By BCN Senior Editor
Photo credit: Gage Skidmore
Ron DeSantis, the governor of super-red Florida, signed into law the Stop WOKE Act, which took effect on July 1, 2022. The law bans divisive racial indoctrination in businesses with 15 or more employees and in taxpayer-supported educational institutions in the state.
Under the law, employees have a cause of action to file discrimination claims if they are required to attend mandatory training that instructs in so-called critical race theory (CRT) and diversity, equity, and inclusion (DEI) concepts.
CRT teaches that groups and individuals are inferior or superior to others based on race, ethnicity, sex or religion, and that by virtue of their race, ethnicity, sex or religion, certain people are inherently responsible for the actions committed in the past by their ancestors.
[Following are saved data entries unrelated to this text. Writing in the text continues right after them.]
Lemma firstn_le_split (A : Type) (i j : nat) (l : list A) :
  (i <= j)%nat -> firstn j l = firstn i l ++ firstn (j - i) (skipn i l).
Proof.
  revert j l. induction i as [|i IH]; intros j l Hij.
  - now rewrite Nat.sub_0_r.
  - destruct j as [|j]; [lia|]. destruct l as [|x t]; cbn.
    + now destruct (j - i)%nat.
    + f_equal. apply IH. lia.
Qed.

Lemma sum_nonneg (ps : list num) :
  Forall (fun p => le zero p = true) ps -> le zero (sum ps) = true.
Proof. intro H. apply fold_add_nonneg; [exact H | reflexivity]. Qed.

Lemma cumulative_monotone (data : list Item) (i j : nat) :
  Forall (fun it => positiveItem it = true) data -> (i <= j)%nat ->
  le (sum (productions (firstn i data))) (sum (productions (firstn j data)))
    = true.
Proof.
  intros Hpos Hij. rewrite (firstn_le_split data Hij).
  unfold productions, sum. rewrite map_app, fold_left_app.
  apply fold_add_nonneg.
  - apply productions_nonneg, Forall_firstn, Forall_skipn, Hpos.
  - apply sum_nonneg, productions_nonneg, Forall_firstn, Hpos.
Qed.

(* ------------------------------------------------------------------ *)
(** * Totals *)

Lemma lt_le_trans (a b c : num) : lt a b = true -> le b c = true -> lt a c = true.
Proof. intros H1 H2. num_solve. Qed.

Lemma fold_max_pos (cs : list num) (a : num) :
  Forall (fun c => gt c zero = true) cs -> gt a zero = true ->
  gt (fold_left max cs a) zero = true.
Proof.
  intro H. revert a. induction H as [|c t Hc Ht IH]; intros a Ha; cbn.
  - exact Ha.
  - apply IH, max_pos_l; assumption.
Qed.

Lemma positive_production (it : Item) :
  positiveItem it = true -> gt (production it) zero = true.
Proof. intro H. apply andb_prop in H. apply H. Qed.

Lemma positive_cost (it : Item) :
  positiveItem it = true -> gt (cost it) zero = true.
Proof. intro H. apply andb_prop in H. apply H. Qed.

(** with at least one record, all of them positive, the two divisors of
    the geometry are positive *)
Lemma totalProduction_pos (data : list Item) :
  data <> [] -> Forall (fun it => positiveItem it = true) data ->
  gt (totalProduction data) zero = true.
Proof.
  intros Hne Hpos. rewrite totalProduction_sum.
  destruct data as [|it rest]; [congruence|].
  inversion Hpos as [|? ? Hit Hrest]; subst.
  unfold sum, productions. cbn [map fold_left].
  unfold gt. eapply lt_le_trans.
  - apply (add_pos_gt zero (production it)); [reflexivity|].
    apply positive_production, Hit.
  - apply fold_add_nonneg.
    + apply productions_nonneg, Hrest.
    + apply lt_le. apply (add_pos_gt zero (production it)); [reflexivity|].
      apply positive_production, Hit.
Qed.

Lemma maxCost_pos (data : list Item) :
  data <> [] -> Forall (fun it => positiveItem it = true) data ->
  gt (maxCost data) zero = true.
Proof.
  intros Hne Hpos. rewrite maxCost_fold.
  destruct data as [|it rest]; [congruence|].
  inversion Hpos as [|? ? Hit Hrest]; subst. cbn [map fold_left].
  apply fold_max_pos.
  - apply Forall_map. eapply Forall_impl; [|exact Hrest].
    intros a. apply positive_cost.
  - apply max_ge_l; [reflexivity|]. apply positive_cost, Hit.
Qed.

(* ------------------------------------------------------------------ *)
(** * Quartiles *)

Lemma sub_asym (a b : num) : after sub a b = true -> after sub b a = false.
Proof.
  unfold after, gt, sub, zero.
  destruct a, b; cbn; try discriminate; try reflexivity.
  intro H. qprop. lra.
Qed.

Lemma sortedCosts_eq (data : list Item) :
  sortedCosts data = arraySort sub (map cost data).
Proof.
  unfold sortedCosts. f_equal.
  rewrite <- (cumulativeData_items data) at 2. now rewrite map_map.
Qed.

Lemma sortedCosts_length (data : list Item) :
  List.length (sortedCosts data) = List.length data.
Proof. now rewrite sortedCosts_eq, arraySort_length, length_map. Qed.


Lemma sortedCosts_pos (data : list Item) :
  Forall (fun it => positiveItem it = true) data ->
  Forall (fun c => gt c zero = true) (sortedCosts data).
Proof.
  intro H. rewrite sortedCosts_eq. apply arraySort_Forall, Forall_map.
  eapply Forall_impl; [|exact H]. intro a. apply positive_cost.
Qed.

Lemma sortedCosts_sorted (data : list Item) :
  Forall (fun it => positiveItem it = true) data ->
  StronglySorted numLe (sortedCosts data).
Proof.
  intro Hpos. apply Sorted_StronglySorted.
  - intros a b c. apply le_trans.
  - apply Sorted_weaken
      with (P := fun c => gt c zero = true) (R := inOrder sub).
    + intros a b Ha Hb Hab. apply sub_not_gt_le;
        auto using gt_zero_not_nan.
    + apply sortedCosts_pos, Hpos.
    + rewrite sortedCosts_eq. apply arraySort_Sorted. apply sub_asym.
Qed.

Lemma index_ofZ (arr : list num) (z : Z) :
  (0 <= z)%Z -> index arr (ofZ z) = nth_error arr (Z.to_nat z).
Proof.
  intro Hz. unfold index, ofZ. rewrite Qfloor_Z.
  replace (Qeq_bool (inject_Z z) (inject_Z z)) with true
    by (symmetry; apply Qeq_bool_iff; reflexivity).
  replace (Qle_bool 0 (inject_Z z)) with true; [reflexivity|].
  symmetry. apply Qle_bool_iff. unfold Qle. cbn. lia.
Qed.

(** [Math.floor(len * (a/b))] is the quotient of [len * a] by [b] *)
Lemma floor_mul_ratio (n : nat) (a : Z) (b : BinNums.positive) :
  floor (mul (ofNat n) (Fin (a # b))) = ofZ (Z.of_nat n * a / Zpos b).
Proof. reflexivity. Qed.

(** on positive costs a quantile is the element at its index *)
Lemma quantile_nth (s : list num) (a : Z) (b : BinNums.positive) (v : num) :
  (0 <= a)%Z ->
  nth_error s (Z.to_nat (Z.of_nat (List.length s) * a / Zpos b)) = Some v ->
  gt v zero = true ->
  quantile s (a # b) = v.
Proof.
  intros Ha Hn Hv. unfold quantile. rewrite floor_mul_ratio, index_ofZ.
  - rewrite Hn. cbn. apply gt_zero_orZero, Hv.
  - apply Z.div_pos; lia.
Qed.

Lemma sorted_nth_le (s : list num) (i j : nat) (a b : num) :
  StronglySorted numLe s -> Forall (fun c => gt c zero = true) s ->
  (i <= j)%nat -> nth_error s i = Some a -> nth_error s j = Some b ->
  le a b = true.
Proof.
  intros Hs Hpos Hij Hi Hj.
  destruct (Nat.eq_dec i j) as [->|Hne].
  - rewrite Hi in Hj. injection Hj as <-. apply le_refl, gt_zero_not_nan.
    rewrite Forall_forall in Hpos. apply Hpos. eapply nth_error_In, Hi.
  - apply (StronglySorted_nth Hs) with (i := i) (j := j); [lia|assumption..].
Qed.

(** the three indices, for a length [n >= 1] *)
Lemma quartile_indices (n : nat) :
  (1 <= n)%nat ->
  (quartileIndex n 1 4 <= quartileIndex n 1 2 /\
   quartileIndex n 1 2 <= quartileIndex n 3 4 /\
   quartileIndex n 3 4 < n)%nat.
Proof.
  intro Hn. unfold quartileIndex. zify.
  Z.to_euclidean_division_equations. lia.
Qed.

(** the three quartiles of positive costs are the elements of the sorted
    costs at the indices [floor(len * 0.25)], [floor(len * 0.5)] and
    [floor(len * 0.75)] *)
Lemma quartiles_values (data : list Item) :
  data <> [] -> Forall (fun it => positiveItem it = true) data ->
  nth_error (sortedCosts data) (quartileIndex (List.length data) 1 4)
    = Some (q1 (quartiles data)) /\
  nth_error (sortedCosts data) (quartileIndex (List.length data) 1 2)
    = Some (median (quartiles data)) /\
  nth_error (sortedCosts data) (quartileIndex (List.length data) 3 4)
    = Some (q3 (quartiles data)).
Proof.
  intros Hne Hpos.
  assert (Hlen : (1 <= List.length data)%nat).
  { destruct data; [congruence|cbn; lia]. }
  destruct (quartile_indices Hlen) as (H12 & H23 & H3).
  pose proof (sortedCosts_pos Hpos) as Hs. rewrite Forall_forall in Hs.
  pose proof (sortedCosts_length data) as Hsl.
  assert (Hq : forall (a : Z) (b : BinNums.positive),
             (0 <= a)%Z ->
             (quartileIndex (List.length data) a b < List.length data)%nat ->
             nth_error (sortedCosts data) (quartileIndex (List.length data) a b)
               = Some (quantile (sortedCosts data) (a # b))).
  { intros a b Ha Hk.
    destruct (nth_error (sortedCosts data) _) as [v|] eqn:E.
    - f_equal. symmetry. apply quantile_nth; [assumption| |].
      + rewrite Hsl. exact E.
      + apply Hs. eapply nth_error_In, E.
    - apply nth_error_None in E. lia. }
  unfold quartiles; cbn [q1 median q3].
  repeat split; apply Hq; lia.
Qed.

(* ------------------------------------------------------------------ *)
(** * The lookup of a quartile marker *)


(* ------------------------------------------------------------------ *)
(** * The loop of [xAxisTicks] *)


(* ------------------------------------------------------------------ *)
(** * The weighted average *)

Lemma weightedAverageCost_sums (data : list Item) :
  weightedAverageCost data =
    div (sum (weightedTerms data)) (sum (productions data)).
Proof.
  unfold weightedAverageCost, sum, weightedTerms, productions.
  rewrite (fold_left_add_map production).
  now rewrite (fold_left_add_map (fun it => mul (cost it) (production it))).
Qed.

Lemma add_zero_parts (a p : num) :
  le zero a = true -> le zero p = true -> eqb (add a p) zero = true ->
  eqb a zero = true /\ eqb p zero = true.
Proof. unfold zero. intros Ha Hp H. split; num_solve. Qed.

(** a sum of values that are at least [0] is [0] only when all are *)
Lemma fold_add_zero (ps : list num) (a : num) :
  Forall (fun p => le zero p = true) ps -> le zero a = true ->
  eqb (fold_left add ps a) zero = true ->
  eqb a zero = true /\ Forall (fun p => eqb p zero = true) ps.
Proof.
  intro H. revert a. induction H as [|p t Hp Ht IH]; intros a Ha Hz; cbn in *.
  - auto.
  - destruct (add_nonneg_le a p Ha Hp) as [_ H2].
    destruct (IH _ H2 Hz) as [Hap Hall].
    destruct (add_zero_parts a p Ha Hp Hap) as [Haz Hpz]. auto.
Qed.

Lemma add_mul_nanOrZero (acc c p : num) :
  nanOrZero acc -> eqb p zero = true -> nanOrZero (add acc (mul c p)).
Proof.
  unfold nanOrZero, zero. intros [->|Hacc] Hp; [left; reflexivity|].
  destruct p as [q| | |]; try discriminate. cbn in Hp. apply Qeq_bool_iff in Hp.
  destruct acc as [a| | |]; try discriminate. cbn in Hacc.
  apply Qeq_bool_iff in Hacc.
  destruct c as [x| | |]; cbn.
  - right. apply Qeq_bool_iff. rewrite Hacc, Hp. ring.
  - left. apply Qeq_alt in Hp. rewrite Hp. reflexivity.
  - left. apply Qeq_alt in Hp. rewrite Hp. reflexivity.
  - left. reflexivity.
Qed.

Lemma fold_weighted_nanOrZero (data : list Item) (acc : num) :
  Forall (fun it => eqb (production it) zero = true) data -> nanOrZero acc ->
  nanOrZero (fold_left (fun s it => add s (mul (cost it) (production it)))
                       data acc).
Proof.
  intro H. revert acc. induction H as [|it t Hit Ht IH]; intros acc Hacc; cbn.
  - exact Hacc.
  - apply IH, add_mul_nanOrZero; assumption.
Qed.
As anti-CRT activist Chris Rufo said, this training deals with racial stereotypes, compels speech, and creates hostile working environments, and is “illegal under the Civil Rights Act and unconstitutional under the law.”
A federal judge last November issued a preliminary injunction that blocked parts of the law that pertain to colleges and universities.
Gov. DeSantis recently asked colleges and universities for an accounting: turn over all information about CRT and DEI programs, including staff lists, campus activities, and money spent. Opponents accused the governor of violating the injunction. But the same judge who issued the injunction ruled last week that Gov. DeSantis’s order did not violate it.
From the Orlando Sentinel (emphasis added):
The plaintiffs’ request focused on a Dec. 28 memo issued by Chris Spencer, head of DeSantis’ Office of Policy and Budget, directing colleges and universities to “provide a comprehensive list of all staff, programs and campus activities related to diversity, equity and inclusion and critical race theory.”
In a “motion to compel” filed Wednesday, the plaintiffs argued that compliance with Spencer’s memo would violate the preliminary injunction order.
“Although this court would not hesitate to compel compliance with its preliminary injunction, this court finds there has been no violation of the injunction at this time,” [Judge Mark Walker] wrote.